Directions
Starting with the first line and ending with the one that holds "by apply NoDup_cons.", retype the entries exactly.

** Opening Data for this task block **

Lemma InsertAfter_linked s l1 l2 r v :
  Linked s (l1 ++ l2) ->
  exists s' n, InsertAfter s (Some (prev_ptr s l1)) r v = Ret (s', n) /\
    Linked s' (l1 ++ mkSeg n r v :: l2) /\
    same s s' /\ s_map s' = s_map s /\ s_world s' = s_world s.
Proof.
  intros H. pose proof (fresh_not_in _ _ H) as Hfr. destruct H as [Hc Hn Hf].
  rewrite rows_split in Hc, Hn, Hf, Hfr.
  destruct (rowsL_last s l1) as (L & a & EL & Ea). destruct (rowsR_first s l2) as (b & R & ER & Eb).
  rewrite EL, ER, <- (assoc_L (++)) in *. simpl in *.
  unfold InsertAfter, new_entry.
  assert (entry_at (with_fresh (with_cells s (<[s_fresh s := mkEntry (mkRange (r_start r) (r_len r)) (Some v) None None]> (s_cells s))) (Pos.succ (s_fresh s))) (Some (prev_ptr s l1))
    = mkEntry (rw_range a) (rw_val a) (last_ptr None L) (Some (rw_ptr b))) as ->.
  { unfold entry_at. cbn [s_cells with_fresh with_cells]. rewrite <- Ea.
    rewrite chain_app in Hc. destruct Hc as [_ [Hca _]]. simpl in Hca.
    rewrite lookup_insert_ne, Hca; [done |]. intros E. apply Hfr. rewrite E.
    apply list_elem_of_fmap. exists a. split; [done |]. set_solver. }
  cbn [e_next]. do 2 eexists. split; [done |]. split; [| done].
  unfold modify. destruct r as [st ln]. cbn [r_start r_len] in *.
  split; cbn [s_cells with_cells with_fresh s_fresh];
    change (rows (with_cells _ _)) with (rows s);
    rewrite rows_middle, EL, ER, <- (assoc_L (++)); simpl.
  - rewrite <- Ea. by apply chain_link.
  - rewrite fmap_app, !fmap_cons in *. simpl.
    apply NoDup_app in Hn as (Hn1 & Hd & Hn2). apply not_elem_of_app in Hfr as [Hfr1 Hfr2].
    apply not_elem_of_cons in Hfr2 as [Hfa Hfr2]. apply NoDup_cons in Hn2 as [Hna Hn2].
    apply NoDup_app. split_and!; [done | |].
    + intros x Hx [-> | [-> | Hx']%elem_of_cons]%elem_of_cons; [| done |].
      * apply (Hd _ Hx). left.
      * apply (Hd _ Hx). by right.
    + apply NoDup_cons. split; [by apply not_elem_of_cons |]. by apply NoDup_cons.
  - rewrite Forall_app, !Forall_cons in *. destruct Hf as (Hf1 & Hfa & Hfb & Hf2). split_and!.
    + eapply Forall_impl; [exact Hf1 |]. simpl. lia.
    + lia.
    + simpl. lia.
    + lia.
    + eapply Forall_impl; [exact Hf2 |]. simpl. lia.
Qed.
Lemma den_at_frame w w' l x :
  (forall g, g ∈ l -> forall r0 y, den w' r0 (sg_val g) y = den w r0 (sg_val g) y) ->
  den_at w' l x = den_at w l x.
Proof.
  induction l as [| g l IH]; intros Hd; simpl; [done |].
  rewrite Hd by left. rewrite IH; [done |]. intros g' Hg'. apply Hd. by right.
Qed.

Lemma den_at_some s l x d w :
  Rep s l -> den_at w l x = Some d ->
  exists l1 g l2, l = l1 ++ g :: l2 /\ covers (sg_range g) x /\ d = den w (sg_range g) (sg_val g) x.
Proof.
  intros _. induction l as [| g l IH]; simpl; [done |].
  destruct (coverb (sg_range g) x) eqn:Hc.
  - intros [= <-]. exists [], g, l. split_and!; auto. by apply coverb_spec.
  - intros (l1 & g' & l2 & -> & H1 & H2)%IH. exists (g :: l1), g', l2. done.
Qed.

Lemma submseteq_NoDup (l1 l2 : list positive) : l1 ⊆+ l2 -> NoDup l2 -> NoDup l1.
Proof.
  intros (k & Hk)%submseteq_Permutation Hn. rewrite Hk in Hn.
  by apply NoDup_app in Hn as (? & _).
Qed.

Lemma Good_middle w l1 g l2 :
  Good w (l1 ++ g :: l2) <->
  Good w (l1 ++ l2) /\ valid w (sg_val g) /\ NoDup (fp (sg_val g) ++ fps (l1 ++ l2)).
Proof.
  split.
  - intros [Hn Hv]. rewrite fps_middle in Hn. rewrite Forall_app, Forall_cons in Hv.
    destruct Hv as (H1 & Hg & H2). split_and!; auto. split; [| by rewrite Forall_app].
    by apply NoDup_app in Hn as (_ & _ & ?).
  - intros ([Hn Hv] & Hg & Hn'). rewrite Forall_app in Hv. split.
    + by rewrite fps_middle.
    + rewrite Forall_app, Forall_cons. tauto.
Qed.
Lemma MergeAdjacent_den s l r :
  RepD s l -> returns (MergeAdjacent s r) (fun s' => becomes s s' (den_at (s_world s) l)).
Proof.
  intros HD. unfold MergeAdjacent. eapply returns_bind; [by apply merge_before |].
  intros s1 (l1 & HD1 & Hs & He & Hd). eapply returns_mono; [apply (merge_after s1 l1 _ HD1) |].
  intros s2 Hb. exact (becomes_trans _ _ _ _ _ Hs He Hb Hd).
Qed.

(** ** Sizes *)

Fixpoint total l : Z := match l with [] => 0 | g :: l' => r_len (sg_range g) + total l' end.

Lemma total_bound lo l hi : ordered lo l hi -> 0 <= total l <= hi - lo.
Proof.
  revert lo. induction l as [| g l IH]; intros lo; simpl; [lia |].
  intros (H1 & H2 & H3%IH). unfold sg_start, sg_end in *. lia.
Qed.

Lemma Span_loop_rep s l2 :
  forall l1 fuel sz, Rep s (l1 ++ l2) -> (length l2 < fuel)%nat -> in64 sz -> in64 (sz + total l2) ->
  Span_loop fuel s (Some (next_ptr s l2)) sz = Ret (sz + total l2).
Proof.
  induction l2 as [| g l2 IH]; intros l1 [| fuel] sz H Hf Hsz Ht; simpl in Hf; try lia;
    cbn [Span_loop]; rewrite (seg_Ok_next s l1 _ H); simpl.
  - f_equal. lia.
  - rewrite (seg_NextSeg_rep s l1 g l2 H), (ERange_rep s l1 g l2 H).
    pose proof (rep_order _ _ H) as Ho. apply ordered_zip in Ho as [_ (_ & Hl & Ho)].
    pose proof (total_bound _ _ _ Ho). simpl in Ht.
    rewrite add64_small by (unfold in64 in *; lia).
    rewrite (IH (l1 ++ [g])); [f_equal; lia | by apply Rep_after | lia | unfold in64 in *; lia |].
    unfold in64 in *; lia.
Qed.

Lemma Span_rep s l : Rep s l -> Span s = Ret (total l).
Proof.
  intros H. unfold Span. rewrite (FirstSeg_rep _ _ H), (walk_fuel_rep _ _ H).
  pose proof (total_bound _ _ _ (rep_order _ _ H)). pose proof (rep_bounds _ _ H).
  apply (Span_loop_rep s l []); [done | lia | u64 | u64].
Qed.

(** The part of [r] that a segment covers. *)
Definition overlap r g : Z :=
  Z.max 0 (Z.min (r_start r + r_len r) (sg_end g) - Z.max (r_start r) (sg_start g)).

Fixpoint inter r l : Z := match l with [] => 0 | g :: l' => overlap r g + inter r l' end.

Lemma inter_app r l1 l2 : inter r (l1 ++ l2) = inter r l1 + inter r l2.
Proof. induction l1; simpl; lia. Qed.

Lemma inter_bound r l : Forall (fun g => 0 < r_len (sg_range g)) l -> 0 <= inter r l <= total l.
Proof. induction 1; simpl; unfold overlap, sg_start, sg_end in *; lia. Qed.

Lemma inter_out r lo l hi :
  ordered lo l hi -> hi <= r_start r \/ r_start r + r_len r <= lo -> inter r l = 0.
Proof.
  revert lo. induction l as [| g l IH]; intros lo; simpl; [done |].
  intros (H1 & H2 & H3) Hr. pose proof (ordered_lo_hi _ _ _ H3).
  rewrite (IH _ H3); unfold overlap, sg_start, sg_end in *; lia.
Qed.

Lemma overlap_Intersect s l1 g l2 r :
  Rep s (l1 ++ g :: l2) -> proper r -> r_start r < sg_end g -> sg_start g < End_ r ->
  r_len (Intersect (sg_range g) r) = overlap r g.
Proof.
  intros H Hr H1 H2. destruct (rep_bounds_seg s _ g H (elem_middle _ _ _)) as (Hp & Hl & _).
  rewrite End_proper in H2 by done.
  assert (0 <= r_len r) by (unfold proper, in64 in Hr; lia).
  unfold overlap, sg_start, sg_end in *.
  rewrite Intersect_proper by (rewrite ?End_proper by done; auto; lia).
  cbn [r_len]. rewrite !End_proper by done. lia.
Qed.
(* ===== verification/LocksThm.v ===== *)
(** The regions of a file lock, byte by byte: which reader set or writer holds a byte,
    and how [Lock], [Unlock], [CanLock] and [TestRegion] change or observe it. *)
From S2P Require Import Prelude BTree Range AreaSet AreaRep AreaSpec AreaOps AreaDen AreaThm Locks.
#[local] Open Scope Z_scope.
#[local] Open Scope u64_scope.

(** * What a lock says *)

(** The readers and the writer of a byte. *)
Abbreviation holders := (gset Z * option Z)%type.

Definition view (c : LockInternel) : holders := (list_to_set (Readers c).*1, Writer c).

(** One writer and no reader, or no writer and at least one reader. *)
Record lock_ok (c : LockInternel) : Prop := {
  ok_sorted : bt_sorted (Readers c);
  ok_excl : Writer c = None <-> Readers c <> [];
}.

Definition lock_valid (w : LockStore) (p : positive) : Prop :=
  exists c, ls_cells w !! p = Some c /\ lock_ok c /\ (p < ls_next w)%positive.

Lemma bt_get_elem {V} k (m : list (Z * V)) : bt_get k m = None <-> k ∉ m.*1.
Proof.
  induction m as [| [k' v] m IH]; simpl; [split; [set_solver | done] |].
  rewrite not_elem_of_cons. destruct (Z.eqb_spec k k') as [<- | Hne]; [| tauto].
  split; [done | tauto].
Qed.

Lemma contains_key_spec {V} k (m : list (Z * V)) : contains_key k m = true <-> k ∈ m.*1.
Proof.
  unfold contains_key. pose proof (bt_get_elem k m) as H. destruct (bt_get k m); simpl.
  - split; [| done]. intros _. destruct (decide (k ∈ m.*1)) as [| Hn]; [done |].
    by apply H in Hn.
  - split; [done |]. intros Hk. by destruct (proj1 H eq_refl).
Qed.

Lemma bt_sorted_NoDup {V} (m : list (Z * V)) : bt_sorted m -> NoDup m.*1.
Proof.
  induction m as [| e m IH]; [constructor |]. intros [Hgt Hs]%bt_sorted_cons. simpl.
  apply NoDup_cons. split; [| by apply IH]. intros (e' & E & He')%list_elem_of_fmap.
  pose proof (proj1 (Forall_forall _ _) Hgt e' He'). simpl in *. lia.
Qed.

** Closing Data for this task block **

Written reply
Lemma InsertAfter_linked s l1 l2 r v :
  Linked s (l1 ++ l2) ->
  exists s' n, InsertAfter s (Some (prev_ptr s l1)) r v = Ret (s', n) /\
    Linked s' (l1 ++ mkSeg n r v :: l2) /\
    same s s' /\ s_map s' = s_map s /\ s_world s' = s_world s.
Proof.
  intros H. pose proof (fresh_not_in _ _ H) as Hfr. destruct H as [Hc Hn Hf].
  rewrite rows_split in Hc, Hn, Hf, Hfr.
  destruct (rowsL_last s l1) as (L & a & EL & Ea). destruct (rowsR_first s l2) as (b & R & ER & Eb).
  rewrite EL, ER, <- (assoc_L (++)) in *. simpl in *.
  unfold InsertAfter, new_entry.
  assert (entry_at (with_fresh (with_cells s (<[s_fresh s := mkEntry (mkRange (r_start r) (r_len r)) (Some v) None None]> (s_cells s))) (Pos.succ (s_fresh s))) (Some (prev_ptr s l1))
    = mkEntry (rw_range a) (rw_val a) (last_ptr None L) (Some (rw_ptr b))) as ->.
  { unfold entry_at. cbn [s_cells with_fresh with_cells]. rewrite <- Ea.
    rewrite chain_app in Hc. destruct Hc as [_ [Hca _]]. simpl in Hca.
    rewrite lookup_insert_ne, Hca; [done |]. intros E. apply Hfr. rewrite E.
    apply list_elem_of_fmap. exists a. split; [done |]. set_solver. }
  cbn [e_next]. do 2 eexists. split; [done |]. split; [| done].
  unfold modify. destruct r as [st ln]. cbn [r_start r_len] in *.
  split; cbn [s_cells with_cells with_fresh s_fresh];
    change (rows (with_cells _ _)) with (rows s);
    rewrite rows_middle, EL, ER, <- (assoc_L (++)); simpl.
  - rewrite <- Ea. by apply chain_link.
  - rewrite fmap_app, !fmap_cons in *. simpl.
    apply NoDup_app in Hn as (Hn1 & Hd & Hn2). apply not_elem_of_app in Hfr as [Hfr1 Hfr2].
    apply not_elem_of_cons in Hfr2 as [Hfa Hfr2]. apply NoDup_cons in Hn2 as [Hna Hn2].
    apply NoDup_app. split_and!; [done | |].
    + intros x Hx [-> | [-> | Hx']%elem_of_cons]%elem_of_cons; [| done |].
      * apply (Hd _ Hx). left.
      * apply (Hd _ Hx). by right.
    + apply NoDup_cons. split; [by apply not_elem_of_cons |]. by apply NoDup_cons.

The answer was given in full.